British Columbia sets new GHG reduction targets, reviews environmental assessment process

Amidst the noise and fury of the B.C.-Alberta feud over the Kinder Morgan TransMountain pipeline,  the province of British Columbia is moving forward with reform of its climate change policies. On April 25, the  B.C. Climate Solutions and Clean Growth Advisory Council released a detailed letter to the Minister of Environment and Climate Change Strategy , describing the Council’s principles, supporting much of the government’s current direction, and making recommendations, based on the 2015 recommendations of the province’s Climate Leadership Team. Shortly thereafter, on May 7, a government press release  committed to  a new provincial climate action strategy to be released in autumn 2018, including plans for GHG emission reduction  for buildings and communities, industry and transportation sectors.

With that same press release, the government announced Bill 34, the Climate Change Accountability Act,  which amends the Greenhouse Gas Reduction Targets Act (2007), repealing the emissions reduction target for 2020 (generally deemed unachievable)  and sets new targets: reduction of GHG’s by 40% from 2007 levels by 2030, 60% by 2040, and 80% by 2050.  Accountability looms large in the responses to Bill 34.  The Pembina Institute  notes the failure of recent GHG emissions reductions, and calls for “a robust accountability mechanism to ensure history doesn’t repeat itself ”. In addition, Pembina notes that any development of emissions-intensive industries, such as liquefied natural gas, would jeopardize the province’s climate progress.

In “Looking for accountability in BC’s Climate Change Accountability Act”,  West Coast Environment Law reviews B.C.’s emissions reduction progress , summarizes responses by other environmental groups to Bill 34, and recommends how the government can incorporate principles of accountability and transparency in its new policies.  Similar concerns are discussed in “A Carbon Budget Framework for BC: Achieving accountability and oversight”  by Marc Lee, in CCPA’s Policy Notes (May 22).

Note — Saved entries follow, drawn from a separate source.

(* ===== verification/GovConfig.v ===== *)
(** * Governance configuration

    [internal/govconfig]: the shape of a [config.json], its defaults, and the
    rules that decide whether one is acceptable.  [regexp] is the class
    [RegexpEngine]; the order in which Go visits a map is the class
    [GoMapOrder]. *)

From stdpp Require Import base gmap strings list fin_maps.
From Stdlib Require Import ZArith Lia Ascii.
From S2P Require Import Prelude GoStrings GoErrors GoJson GoGlob.
Set Default Goal Selector "!".

(** ** Parameters of the Go runtime *)

(** Package [regexp]: [Compile] and [MatchString]. *)
Class RegexpEngine := {
  regexp : Type;
  regexp_compile : string → result goerror regexp;
  regexp_match : regexp → string → bool;
}.

(** The unspecified iteration order of a Go map. *)
Class GoMapOrder := map_order : ∀ A, gmap string A → list (string * A).
Class GoMapOrderLaws (O : GoMapOrder) : Prop :=
  map_order_perm A (m : gmap string A) : map_order A m ≡ₚ map_to_list m.

Definition canonical_map_order : GoMapOrder := λ A m, map_to_list m.
Lemma canonical_map_order_laws : GoMapOrderLaws canonical_map_order.
Proof. by intros A m. Qed.

Lemma elem_of_map_order {O : GoMapOrder} {OL : GoMapOrderLaws O} {A} (m : gmap string A) k x :
  (k, x) ∈ map_order A m ↔ m !! k = Some x.
Proof. rewrite (map_order_perm _ m). apply elem_of_map_to_list. Qed.

(** ** Data *)

(** [EnforcementMode] and [ErrorEnforcementMode] are open string types. *)
Definition EnforcementBlock : string := "block".
Definition EnforcementAdvisory : string := "advisory".
Definition EnforcementOff : string := "off".
Definition EnforcementOnErrorBlock : string := "block".
Definition EnforcementOnErrorAdvisory : string := "advisory".
Definition EnforcementOnErrorPass : string := "pass".

Section data.
Context {R : RegexpEngine}.

Record LayerRule := mkLayer {
  lay_Name : string;
  lay_Paths : list string;
  lay_ForbiddenPatterns : list string;
  lay_pathPatterns : list regexp;
  lay_forbiddenPatterns : list regexp;
}.

Record LayerSovereigntySettings := mkLayerSettings { ls_Layers : list LayerRule }.
Record DeterministicOrderingSettings := mkOrderingSettings { dos_TieBreakerTokens : list string }.
Record TemporalPuritySettings := mkTemporalSettings { tps_CSharpPolicy : string }.

Record FitnessFunctionSettings := mkSettings {
  ffs_LayerSovereignty : option LayerSovereigntySettings;
  ffs_DeterministicOrdering : option DeterministicOrderingSettings;
  ffs_TemporalPurity : option TemporalPuritySettings;
}.

Record Config := mkConfig {
  cfg_EnforcementMode : string;
  cfg_EnforcementOnError : string;
  cfg_FitnessFunctions : option (gmap string bool);
  cfg_ExcludePatterns : option (list string);
  cfg_FitnessFunctionSettings : option FitnessFunctionSettings;
}.

Definition zero_config : Config := mkConfig "" "" None None None.

Definition defaultFitnessFunctions : gmap string bool :=
  list_to_map
    [("cyclomatic-complexity", true); ("interface-width", true);
     ("implementation-depth", true); ("logic-density", true);
     ("dependency-discipline", true); ("layer-sovereignty", false);
     ("temporal-purity", false); ("sql-composition-safety", false);
     ("deterministic-ordering", false)].

Definition Default : Config :=
  mkConfig EnforcementBlock EnforcementOnErrorBlock (Some defaultFitnessFunctions) None None.

(** ** Methods of [Config] and [LayerRule] *)

Definition Enabled (c : Config) (name : string) : bool :=
  match default ∅ (cfg_FitnessFunctions c) !! name with
  | Some enabled => enabled
  | None => false
  end.

(** On Unix [filepath.FromSlash] is the identity and the separator is a
    slash. *)
Definition IsExcluded (c : Config) (file : string) : bool :=
  existsb (λ pattern,
    let target := if contains pattern "/" then file else path_base file in
    match path_match pattern target with
    | Some matched => matched
    | None => false
    end) (default [] (cfg_ExcludePatterns c)).

Definition LayerRules (c : Config) : list LayerRule :=
  match cfg_FitnessFunctionSettings c with
  | Some s => match ffs_LayerSovereignty s with Some ls => ls_Layers ls | None => [] end
  | None => []
  end.

Definition defaultTieBreakerTokens : list string := ["_id"; "_key"; "_pk"; "_sk"; "id"].

Definition TieBreakerTokens (c : Config) : list string :=
  match cfg_FitnessFunctionSettings c with
  | Some s => match ffs_DeterministicOrdering s with
              | Some d => match dos_TieBreakerTokens d with
                          | [] => defaultTieBreakerTokens
                          | ts => ts
                          end
              | None => defaultTieBreakerTokens
              end
  | None => defaultTieBreakerTokens
  end.

Definition TemporalPurityCSharpPolicy (c : Config) : string :=
  let dflt := "naive-only" in
  match cfg_FitnessFunctionSettings c with
  | Some s => match ffs_TemporalPurity s with
              | Some t => if String.eqb (tps_CSharpPolicy t) "" then dflt else tps_CSharpPolicy t
              | None => dflt
              end
  | None => dflt
  end.

Definition MatchesPath (r : LayerRule) (path : string) : bool :=
  let normalized := replace_byte "\"%char "/"%char path in
  existsb (λ pattern, regexp_match pattern normalized) (lay_pathPatterns r).

(** [ForbiddenMatches]; [None] is the panic of an index out of range. *)
Definition ForbiddenMatches (r : LayerRule) (content : string) : option (list string) :=
  foldl (λ acc ip,
           match acc with
           | None => None
           | Some matches =>
               if regexp_match (ip : nat * regexp).2 content
               then match lay_ForbiddenPatterns r !! ip.1 with
                    | Some source => Some (matches ++ [source])
                    | None => None
                    end
               else Some matches
           end) (Some []) (imap (λ i p, (i, p)) (lay_forbiddenPatterns r)).
End data.
Arguments defaultFitnessFunctions : simpl never.

(** ** Decoding *)

Section decode.
Context {R : RegexpEngine}.

Definition dec_strings : decoder (list string) := λ j old,
  default [] <$> dec_list "" dec_string j (Some old).

Definition dec_LayerRule : decoder LayerRule :=
  dec_struct
    [("name", λ j r, (λ x, mkLayer x (lay_Paths r) (lay_ForbiddenPatterns r) (lay_pathPatterns r) (lay_forbiddenPatterns r)) <$> dec_string j (lay_Name r));
     ("paths", λ j r, (λ x, mkLayer (lay_Name r) x (lay_ForbiddenPatterns r) (lay_pathPatterns r) (lay_forbiddenPatterns r)) <$> dec_strings j (lay_Paths r));
     ("forbidden-patterns", λ j r, (λ x, mkLayer (lay_Name r) (lay_Paths r) x (lay_pathPatterns r) (lay_forbiddenPatterns r)) <$> dec_strings j (lay_ForbiddenPatterns r))].

Definition zero_layer : LayerRule := mkLayer "" [] [] [] [].

Definition dec_LayerSovereigntySettings : decoder LayerSovereigntySettings :=
  dec_struct [("layers", λ j s, (λ x, mkLayerSettings (default [] x)) <$> dec_list zero_layer dec_LayerRule j (Some (ls_Layers s)))].
Definition dec_DeterministicOrderingSettings : decoder DeterministicOrderingSettings :=
  dec_struct [("tie-breaker-tokens", λ j s, mkOrderingSettings <$> dec_strings j (dos_TieBreakerTokens s))].
Definition dec_TemporalPuritySettings : decoder TemporalPuritySettings :=
  dec_struct [("csharp-policy", λ j s, mkTemporalSettings <$> dec_string j (tps_CSharpPolicy s))].

Definition dec_FitnessFunctionSettings : decoder FitnessFunctionSettings :=
  dec_struct
    [("layer-sovereignty", λ j s, (λ x, mkSettings x (ffs_DeterministicOrdering s) (ffs_TemporalPurity s)) <$> dec_ptr (mkLayerSettings []) dec_LayerSovereigntySettings j (ffs_LayerSovereignty s));
     ("deterministic-ordering", λ j s, (λ x, mkSettings (ffs_LayerSovereignty s) x (ffs_TemporalPurity s)) <$> dec_ptr (mkOrderingSettings []) dec_DeterministicOrderingSettings j (ffs_DeterministicOrdering s));
     ("temporal-purity", λ j s, (λ x, mkSettings (ffs_LayerSovereignty s) (ffs_DeterministicOrdering s) x) <$> dec_ptr (mkTemporalSettings "") dec_TemporalPuritySettings j (ffs_TemporalPurity s))].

Another policy issue under review in B.C. is environmental assessment, with a 12-member advisory committee appointed in March 2018, a public discussion paper promised for May, and reforms to come in Fall.  The government portal to the “Revitalization” process is here ;  “B.C. Moves Ahead With Review of Controversial Environmental Assessment Process”  (Mar 8) summarizes the situation.   On May 9,  twenty-three environmental, legal, social justice and community organizations released  Achieving Sustainability: A Vision for Next-Generation Environmental Assessment in British Columbia , which calls for an independent environmental assessment body which will involve the public, and require decision-makers to demonstrate that their decisions are based on science and Indigenous knowledge. A summary, with links to more detailed discussion  is provided by West Coast Environmental Law.  Analysis and practical examples are provided by Sarah Cox in  “Time For a Fix: B.C. Looks at Overhaul of Reviews for Mines, Dams and Pipelines”, which  appeared in April in the newly-named newsletter from DeSmog Canada, The Narwhal.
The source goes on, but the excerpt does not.